What does Liv Tyler, Rachel McAdams and Ryan Phillipe have in common?
They are all blue-eyed mutant freaks according to LiveScience.
The Natural color of human irises range from brown, the most common, to blue, which lack pigment. The gene that dictates the color of our eyes also affects hair and skin color. This is why we associate blue eyes, blonde hair or green eyes and red hair.
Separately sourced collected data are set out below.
Lemma sample_from_model_result_witness :
  ∃ x s',
    sample_from_model_shape stub_model_spec stub_sample two_device_args
      (32, 32, 3)%nat stub_session = Some (x, s')
    ∧ has_shape 4 32 32 3 x
    ∧ live s' = [[1%Q]] ∧ shadow s' = [[2%Q]]
    ∧ tick s' = 1024%nat.
Proof.
  destruct (sample_from_model_result stub_model_spec stub_sample two_device_args
              2 32 32 3 (stub_node_shape _ 2 32 32 3) stub_session)
    as (x & s' & Hrun & Hshape & Hl & Hs & _ & Ht).
  - reflexivity.
  - vm_compute. discriminate.
  - exists x, s'. split; [exact Hrun|]. split; [exact Hshape|].
    split; [exact Hl|]. split; [exact Hs|exact Ht].
Defined.

Lemma sampler_autoregressive_witness :
  ∃ cv s1 final sf,
    for_each (λ q, sample_step stub_model_spec stub_sample one_device_args q.1 q.2)
      [(0, 0)%nat]
      (replicate (Z.to_nat (nr_gpu one_device_args)) (np_zeros 1 2 2 3), stub_session)
    = Some (cv, s1)
    ∧ sample_loop stub_model_spec stub_sample one_device_args (2, 2, 3)%nat
        (replicate (Z.to_nat (nr_gpu one_device_args)) (np_zeros 1 2 2 3), stub_session)
      = Some (final, sf)
    ∧ (∀ i bi q, q ∈ [(0, 0)%nat] →
         canvas_pixel cv i bi q = canvas_pixel final i bi q)
    ∧ (∀ i bi x, cv !! i = Some x →
         canvas_pixel final i bi (0, 1)%nat
         = pixel_at (new_x_gen_node stub_model_spec stub_sample one_device_args i s1 x)
             bi 0 1).
Proof.
  apply (sampler_autoregressive stub_model_spec stub_sample one_device_args
           1 2 2 3 (stub_node_shape _ 1 2 2 3) stub_session
           [(0, 0)%nat] (0, 1)%nat [(1, 0)%nat; (1, 1)%nat]).
  - reflexivity.
  - reflexivity.
Defined.

(** ** More on the aggregation (lines 140-147) *)

(** X15. The aggregation loop writes slot 0 only: with at least one device
    and gradient lists of one length it returns lists of the lengths it was
    given, in which every slot other than 0 holds what it held before; with
    one device the loop body never runs and nothing changes at all. *)
Theorem aggregate_frame {L G : Type} (addL : L → L → L) (addG : G → G → G) (D : Z)
    (loss_gen loss_gen_test : list L) (grads : list (list G)) (P : nat) :
  (1 ≤ D)%Z →
  length loss_gen = Z.to_nat D → length loss_gen_test = Z.to_nat D →
  length grads = Z.to_nat D →
  Forall (λ g : list G, length g = P) grads →
  ∃ lg lgt gs,
    aggregate addL addG D (loss_gen, loss_gen_test, grads) = Some (lg, lgt, gs)
    ∧ length lg = length loss_gen ∧ length lgt = length loss_gen_test
    ∧ length gs = length grads
    ∧ (∀ i, i ≠ 0%nat →
         lg !! i = loss_gen !! i ∧ lgt !! i = loss_gen_test !! i
         ∧ gs !! i = grads !! i)
    ∧ (D = 1%Z → lg = loss_gen ∧ lgt = loss_gen_test ∧ gs = grads).
Proof.
  intros HD Hlg Hlgt Hgs Hall.
  destruct (lookup_lt_is_Some_2 loss_gen 0) as [a Ha]; [lia|].
  destruct (lookup_lt_is_Some_2 loss_gen_test 0) as [at' Hat]; [lia|].
  destruct (lookup_lt_is_Some_2 grads 0) as [g00 Hg00]; [lia|].
  assert (length g00 = P) as HP.
  { rewrite Forall_lookup in Hall. by apply (Hall 0%nat). }
  pose proof (aggregate_loop addL addG P (Z.to_nat (D - 1)) 1
                loss_gen loss_gen_test grads a at' g00) as Hrun.
  unfold aggregate, py_range2.
  replace (Z.to_nat 1) with 1%nat by lia.
  rewrite Hrun; [|lia|lia|lia|lia|done|done|done|done|by apply Forall_drop].
  eexists _, _, _. split; [done|].
  rewrite !length_insert. split; [done|]. split; [done|]. split; [done|].
  split.
  - intros i Hi. by rewrite !list_lookup_insert_ne.
  - intros ->. change (Z.to_nat (1 - 1)) with 0%nat. rewrite !take_0. simpl.
    by rewrite !list_insert_id.
Qed.

(** Three devices with two gradients each. *)
Lemma aggregate_frame_witness :
  ∃ lg lgt gs,
    aggregate Z.add Z.add 3
      ([1; 2; 4]%Z, [10; 20; 40]%Z, [[1; 2]; [10; 20]; [100; 200]]%Z)
      = Some (lg, lgt, gs)
    ∧ lg !! 2%nat = Some 4%Z ∧ lgt !! 1%nat = Some 20%Z
    ∧ gs !! 2%nat = Some [100; 200]%Z.
Proof.
  destruct (aggregate_frame Z.add Z.add 3 [1; 2; 4]%Z [10; 20; 40]%Z
              [[1; 2]; [10; 20]; [100; 200]]%Z 2)
    as (lg & lgt & gs & Hrun & _ & _ & _ & Hframe & _).
  - lia.
  - reflexivity.
  - reflexivity.
  - reflexivity.
  - repeat constructor.
  - exists lg, lgt, gs. split; [exact Hrun|].
    destruct (Hframe 2%nat) as (H2 & _ & H2g); [discriminate|].
    destruct (Hframe 1%nat) as (_ & H1 & _); [discriminate|].
    rewrite H2 H1 H2g. repeat split.
Defined.



(** ** The training step (lines 147-150 and 208) *)

Section TrainStepFacts.
Context {D O : Type}.
Variable model_spec : params → tensor4 → bool → Q → ModelOpt → nat → D.
Variable loss_fun : tensor4 → D → Q.
Variable tf_gradients : (params → Q) → params → params.
Variable adam_updates : O → params → params → Q → Q → Q → O * params.
Variable args : Args.

Abbreviation run_train' := (run_train model_spec loss_fun tf_gradients adam_updates args).
Abbreviation loss_node' := (loss_gen_node model_spec loss_fun args).
Abbreviation grads_node' := (grads_node model_spec loss_fun tf_gradients args).


End TrainStepFacts.


(** ** Names of the sample files (lines 224 and 226) *)

Lemma string_app_inv_head (a b b' : string) : (a ++ b)%string = (a ++ b')%string → b = b'.
Proof. induction a as [|ch a IH]; simpl; [done|]. intros [= H]. by apply IH. Qed.

Lemma string_length_app (a b : string) :
  String.length (a ++ b) = (String.length a + String.length b)%nat.
Proof. induction a as [|ch a IH]; simpl; [done|]. by rewrite IH. Qed.

Lemma string_app_inv_tail (s : string) :
  ∀ a a' : string, (a ++ s)%string = (a' ++ s)%string → a = a'.
Proof.
  induction a as [|ch a IH]; intros [|ch' a'] H; simpl in H.
  - done.
  - apply (f_equal String.length) in H. simpl in H.
    rewrite string_length_app in H. lia.
  - apply (f_equal String.length) in H. simpl in H.
    rewrite string_length_app in H. lia.
  - injection H as -> H. f_equal. by apply IH.
Qed.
However, scientists have shown that a genetic mutation is common in all blue eye owners. This mutation is not in the hair-eye-skin color gene itself (technically called OCA2), but in the gene next to it. It then affects OCA2, by literally turning our brown eyes, blue by lessening the amount of pigment in the eyes. This isn't to say that the mutation turns off OCA2; if it did, we'd be albino because we'd have absolutely no pigment.
Illustration:
[neighboring gene]-[OCA2]=unaffected OCA2=pigment=big browns O_O
[mutated neighboring gene]-[OCA-2]= affected OCA2=lesser pigment= baby blues O_O
[somehow messed up OCA2] = turned off OCA2=no pigment at all=crap. you are albino O_O
Now how did they figure this out? Scientists took a bunch of blue-eyed people from all over the world and looked at their mitochondrial DNA, which only comes from your mom. You can imagine that over hundreds of generations, the DNA would have some kind of natural variation in it. However, 799/800 blue eyed people had the same mutation in the same unchanged region of DNA (the 800th person had blue eyes with a brown spot). This means the mutation for blue eyes must be genetically recent--it hasn't been around long enough for variation to be introduced. Also, since all these people share the same region of DNA, there most be a common ancestor...that arose 6-10,000 yrs ago. Scientists imply that before this time, blue eyes simply didn't exist.